**WHAT TO PRODUCE**
Your job with the data below: print everything from the line that holds "A shallow embedding" down to the line that holds "exceptions are explicit. *)", ends included, exactly, and nothing else.

**PROVIDED RECORDS**
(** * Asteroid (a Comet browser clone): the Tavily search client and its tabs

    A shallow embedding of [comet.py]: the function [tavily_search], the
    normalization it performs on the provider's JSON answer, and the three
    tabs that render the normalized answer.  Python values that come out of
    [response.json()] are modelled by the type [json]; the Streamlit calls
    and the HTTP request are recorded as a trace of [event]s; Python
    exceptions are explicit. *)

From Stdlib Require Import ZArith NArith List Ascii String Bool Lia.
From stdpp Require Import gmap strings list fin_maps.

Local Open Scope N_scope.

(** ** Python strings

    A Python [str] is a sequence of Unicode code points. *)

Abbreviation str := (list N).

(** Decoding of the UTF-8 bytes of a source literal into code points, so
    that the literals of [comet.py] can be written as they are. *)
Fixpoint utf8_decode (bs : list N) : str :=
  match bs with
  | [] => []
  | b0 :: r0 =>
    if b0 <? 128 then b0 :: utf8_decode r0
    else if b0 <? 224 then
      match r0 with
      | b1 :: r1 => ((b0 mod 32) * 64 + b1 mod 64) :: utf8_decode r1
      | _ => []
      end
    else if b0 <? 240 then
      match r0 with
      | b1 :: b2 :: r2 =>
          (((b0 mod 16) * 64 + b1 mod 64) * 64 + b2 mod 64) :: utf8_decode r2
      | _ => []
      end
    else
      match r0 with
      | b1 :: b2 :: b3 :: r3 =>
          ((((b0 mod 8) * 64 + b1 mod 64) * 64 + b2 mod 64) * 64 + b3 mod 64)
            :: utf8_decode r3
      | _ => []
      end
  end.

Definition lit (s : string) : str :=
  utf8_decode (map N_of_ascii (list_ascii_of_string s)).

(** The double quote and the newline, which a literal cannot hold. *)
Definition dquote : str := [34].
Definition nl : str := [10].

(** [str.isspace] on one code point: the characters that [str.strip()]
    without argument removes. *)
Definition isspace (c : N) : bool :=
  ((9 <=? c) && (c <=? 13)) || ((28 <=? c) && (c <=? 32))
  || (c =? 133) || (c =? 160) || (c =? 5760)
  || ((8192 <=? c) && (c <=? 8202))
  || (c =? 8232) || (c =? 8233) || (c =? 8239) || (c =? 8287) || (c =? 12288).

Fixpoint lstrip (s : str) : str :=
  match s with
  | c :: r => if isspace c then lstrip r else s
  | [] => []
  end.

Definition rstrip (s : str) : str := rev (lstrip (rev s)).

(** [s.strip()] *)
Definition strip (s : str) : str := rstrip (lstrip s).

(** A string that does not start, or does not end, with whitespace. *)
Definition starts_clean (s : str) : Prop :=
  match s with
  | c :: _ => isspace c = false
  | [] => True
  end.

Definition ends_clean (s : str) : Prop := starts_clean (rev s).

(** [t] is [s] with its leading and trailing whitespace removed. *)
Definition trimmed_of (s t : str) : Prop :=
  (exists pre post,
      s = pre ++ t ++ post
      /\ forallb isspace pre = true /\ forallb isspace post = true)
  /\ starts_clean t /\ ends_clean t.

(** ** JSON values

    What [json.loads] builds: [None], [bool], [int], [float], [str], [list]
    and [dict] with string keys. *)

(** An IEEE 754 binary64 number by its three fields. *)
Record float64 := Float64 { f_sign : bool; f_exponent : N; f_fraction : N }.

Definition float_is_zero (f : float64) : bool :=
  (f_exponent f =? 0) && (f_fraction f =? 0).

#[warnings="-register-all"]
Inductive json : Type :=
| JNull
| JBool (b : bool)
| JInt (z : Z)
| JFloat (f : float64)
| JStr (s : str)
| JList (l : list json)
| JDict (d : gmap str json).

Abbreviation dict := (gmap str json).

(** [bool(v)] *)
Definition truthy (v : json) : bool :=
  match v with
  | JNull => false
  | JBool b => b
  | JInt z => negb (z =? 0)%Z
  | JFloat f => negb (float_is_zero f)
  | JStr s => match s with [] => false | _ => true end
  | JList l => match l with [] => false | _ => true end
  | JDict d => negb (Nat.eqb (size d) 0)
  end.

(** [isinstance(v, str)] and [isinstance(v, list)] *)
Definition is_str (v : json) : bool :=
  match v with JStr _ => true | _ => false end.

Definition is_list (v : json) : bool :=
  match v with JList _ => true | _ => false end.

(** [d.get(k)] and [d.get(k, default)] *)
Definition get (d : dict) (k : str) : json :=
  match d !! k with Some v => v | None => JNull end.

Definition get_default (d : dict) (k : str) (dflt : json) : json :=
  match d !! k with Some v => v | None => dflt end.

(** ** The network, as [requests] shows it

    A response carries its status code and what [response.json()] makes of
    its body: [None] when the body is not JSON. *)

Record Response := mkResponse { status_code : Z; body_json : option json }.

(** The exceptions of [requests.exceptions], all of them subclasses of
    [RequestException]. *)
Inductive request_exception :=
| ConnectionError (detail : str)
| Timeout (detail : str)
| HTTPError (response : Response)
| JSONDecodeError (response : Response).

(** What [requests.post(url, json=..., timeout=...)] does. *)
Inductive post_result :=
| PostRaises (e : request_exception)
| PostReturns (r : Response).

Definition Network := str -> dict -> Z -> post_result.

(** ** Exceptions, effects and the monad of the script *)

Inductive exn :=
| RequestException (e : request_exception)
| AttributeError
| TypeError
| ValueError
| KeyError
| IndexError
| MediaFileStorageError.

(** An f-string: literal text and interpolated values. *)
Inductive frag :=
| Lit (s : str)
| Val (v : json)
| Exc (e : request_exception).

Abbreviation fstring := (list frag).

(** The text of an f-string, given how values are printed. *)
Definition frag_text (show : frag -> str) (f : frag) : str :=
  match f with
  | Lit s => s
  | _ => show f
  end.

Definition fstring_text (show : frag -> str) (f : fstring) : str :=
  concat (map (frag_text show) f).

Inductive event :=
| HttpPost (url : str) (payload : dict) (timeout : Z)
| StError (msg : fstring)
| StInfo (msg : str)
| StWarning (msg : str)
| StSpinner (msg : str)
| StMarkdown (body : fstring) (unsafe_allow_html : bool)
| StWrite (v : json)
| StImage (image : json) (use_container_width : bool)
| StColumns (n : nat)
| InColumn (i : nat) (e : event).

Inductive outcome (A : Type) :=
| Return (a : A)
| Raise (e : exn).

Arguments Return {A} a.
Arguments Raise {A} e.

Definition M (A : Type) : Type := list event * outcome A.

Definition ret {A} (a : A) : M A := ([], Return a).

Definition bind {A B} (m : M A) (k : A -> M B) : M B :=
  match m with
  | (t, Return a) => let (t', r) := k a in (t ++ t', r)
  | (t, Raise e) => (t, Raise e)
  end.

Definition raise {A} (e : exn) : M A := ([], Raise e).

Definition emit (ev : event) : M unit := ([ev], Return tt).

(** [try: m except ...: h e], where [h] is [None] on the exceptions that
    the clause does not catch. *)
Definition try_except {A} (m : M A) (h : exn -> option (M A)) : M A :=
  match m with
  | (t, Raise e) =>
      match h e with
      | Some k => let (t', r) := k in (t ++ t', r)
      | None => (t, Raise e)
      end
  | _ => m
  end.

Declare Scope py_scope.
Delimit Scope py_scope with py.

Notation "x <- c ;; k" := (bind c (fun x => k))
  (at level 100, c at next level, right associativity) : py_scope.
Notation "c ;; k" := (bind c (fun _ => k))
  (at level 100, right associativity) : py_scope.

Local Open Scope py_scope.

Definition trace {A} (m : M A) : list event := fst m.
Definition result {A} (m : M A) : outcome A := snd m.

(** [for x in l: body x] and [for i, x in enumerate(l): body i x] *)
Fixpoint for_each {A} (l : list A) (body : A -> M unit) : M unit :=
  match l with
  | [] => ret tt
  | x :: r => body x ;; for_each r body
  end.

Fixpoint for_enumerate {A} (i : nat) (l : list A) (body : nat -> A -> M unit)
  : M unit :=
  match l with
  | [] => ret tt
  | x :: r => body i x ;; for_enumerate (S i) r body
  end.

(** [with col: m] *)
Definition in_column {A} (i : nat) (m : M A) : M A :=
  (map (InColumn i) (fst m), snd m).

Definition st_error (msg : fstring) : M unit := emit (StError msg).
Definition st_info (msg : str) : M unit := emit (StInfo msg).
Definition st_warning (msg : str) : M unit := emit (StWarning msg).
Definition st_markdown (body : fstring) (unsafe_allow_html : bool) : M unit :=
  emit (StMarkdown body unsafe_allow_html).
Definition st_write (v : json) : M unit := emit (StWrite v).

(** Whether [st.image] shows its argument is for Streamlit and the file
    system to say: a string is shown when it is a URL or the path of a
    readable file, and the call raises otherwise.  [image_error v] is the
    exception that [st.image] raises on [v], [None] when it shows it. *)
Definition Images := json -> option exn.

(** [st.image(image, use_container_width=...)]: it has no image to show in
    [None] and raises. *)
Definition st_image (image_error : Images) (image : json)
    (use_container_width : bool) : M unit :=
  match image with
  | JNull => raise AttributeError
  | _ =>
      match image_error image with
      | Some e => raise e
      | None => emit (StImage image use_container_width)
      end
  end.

**RESPONSE TO THE TASK**
    A shallow embedding of [comet.py]: the function [tavily_search], the
    normalization it performs on the provider's JSON answer, and the three
    tabs that render the normalized answer.  Python values that come out of
    [response.json()] are modelled by the type [json]; the Streamlit calls
    and the HTTP request are recorded as a trace of [event]s; Python
    exceptions are explicit. *)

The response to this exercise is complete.